* PROBLEM TO SOLVE
Each line from the one that contains "intros HP s" to the end of the entries must be copied word for word, and only those lines.

:: SOURCE RECORDS ::

Lemma common_moves s s' : common s → moves mount_le s s' → common s'.
Proof.
  intros [H1 H2 H3 H4] Hm. pose proof Hm as [[] []]. split; [by eapply claim_moves|congruence| |congruence].
  intros d. destruct re_objects as [_ Hs]. by rewrite Hs.
Qed.
Lemma exclusive_moves s s' : exclusive s → moves mount_le s s' → exclusive s'.
Proof. unfold exclusive. intros He [[] []] Hi Hu. rewrite re_upper_locked, re_work_locked. apply He; [auto|congruence]. Qed.
Lemma read_only_moves s s' : read_only s → moves mount_le s s' → read_only s'.
Proof. unfold read_only. intros Hr [_ []]. by rewrite re_workdir, re_rdonly. Qed.
Lemma unindexed_moves s s' : unindexed s → moves mount_le s s' → unindexed s'.
Proof. intros [H1 H2] [[] []]. destruct re_objects as [Hi _]. split; congruence. Qed.
Create HintDb moves.
#[local] Hint Resolve common_moves exclusive_moves read_only_moves unindexed_moves : moves.
Ltac moved := intros [] Hm; pose proof Hm as [[] []]; split; eauto with moves; try congruence; auto.
Lemma bare_moves u s s' : bare u s → moves mount_le s s' → bare u s'.
Proof. moved. Qed.
Lemma uppered_moves u s s' : uppered u s → moves mount_le s s' → uppered u s'.
Proof. moved. Qed.
Lemma worked_moves s s' : worked s → moves mount_le s s' → worked s'.
Proof. moved. Qed.
Lemma prepared_moves s s' : prepared s → moves mount_le s s' → prepared s'.
Proof. moved. intros Hu. eapply read_only_moves; [apply pr_rdonly0; congruence|done]. intros Hu. rewrite re_workdir. apply pr_workdir0. congruence. Qed.

(** A calm step of a phase. *)
Lemma step {A} (P : super W → Prop) (m : SB W A) :
  calm mount_le m → (∀ s, P s → common s) → (∀ s s', P s → moves mount_le s s' → P s') → triple P m (λ _, P).
Proof. intros Hm HP Hs. eapply triple_calm; [exact Hm|done| |exact Hs]. intros s Hp. by apply HP. Qed.
Lemma step_bare {A} u (m : SB W A) : calm mount_le m → triple (bare u) m (λ _, bare u).
Proof. intros Hm. apply step; [done|by intros s []|apply bare_moves]. Qed.
Lemma step_uppered {A} u (m : SB W A) : calm mount_le m → triple (uppered u) m (λ _, uppered u).
Proof. intros Hm. apply step; [done|by intros s []|apply uppered_moves]. Qed.
Lemma step_worked {A} (m : SB W A) : calm mount_le m → triple worked m (λ _, worked).
Proof. intros Hm. apply step; [done|by intros s []|apply worked_moves]. Qed.
Lemma step_prepared {A} (m : SB W A) : calm mount_le m → triple prepared m (λ _, prepared).
Proof. intros Hm. apply step; [done|by intros s []|apply prepared_moves]. Qed.

(** The directory of a path is held. *)
Lemma mount_dir_held (P : super W → Prop) n :
  (∀ m, calm mount_le m → triple P m (λ _ : path, P)) → triple P (ovl_mount_dir n) (λ p s, P s ∧ Held (pa_dentry p)).
Proof.
  intros HP s Hs. pose proof (HP _ (calm_mount_dir Held mount_le n _) s Hs) as H.
  assert (Hh : match fst (ovl_mount_dir n s) with inr p => Held (pa_dentry p) | inl _ => True end).
  { unfold ovl_mount_dir, sbind at 1. destruct (skmalloc s) as [[e|[]] s1]; [done|]. unfold sbind at 1.
    destruct (ovl_mount_dir_noesc _ _) as [e|p] eqn:E; [done|]. unfold sbind, sread, sget. destruct (_ && _); [done|].
    unfold ovl_mount_dir_noesc in E. destruct (negb _); [done|]. apply rbind_inr in E as (q & Hq & E).
    destruct (ovl_dentry_weird _); [done|]. destruct (is_idmapped_mnt _ _); [done|]. destruct (negb _); [done|].
    injection E as ->. by eapply held_path. }
  destruct (fst (ovl_mount_dir n s)); [done|by split].
Qed.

:::

* EXERCISE SOLUTION
  intros HP s Hs. pose proof (HP _ (calm_mount_dir Held mount_le n _) s Hs) as H.
  assert (Hh : match fst (ovl_mount_dir n s) with inr p => Held (pa_dentry p) | inl _ => True end).
  { unfold ovl_mount_dir, sbind at 1. destruct (skmalloc s) as [[e|[]] s1]; [done|]. unfold sbind at 1.
    destruct (ovl_mount_dir_noesc _ _) as [e|p] eqn:E; [done|]. unfold sbind, sread, sget. destruct (_ && _); [done|].
    unfold ovl_mount_dir_noesc in E. destruct (negb _); [done|]. apply rbind_inr in E as (q & Hq & E).
    destruct (ovl_dentry_weird _); [done|]. destruct (is_idmapped_mnt _ _); [done|]. destruct (negb _); [done|].
    injection E as ->. by eapply held_path. }
  destruct (fst (ovl_mount_dir n s)); [done|by split].
Qed.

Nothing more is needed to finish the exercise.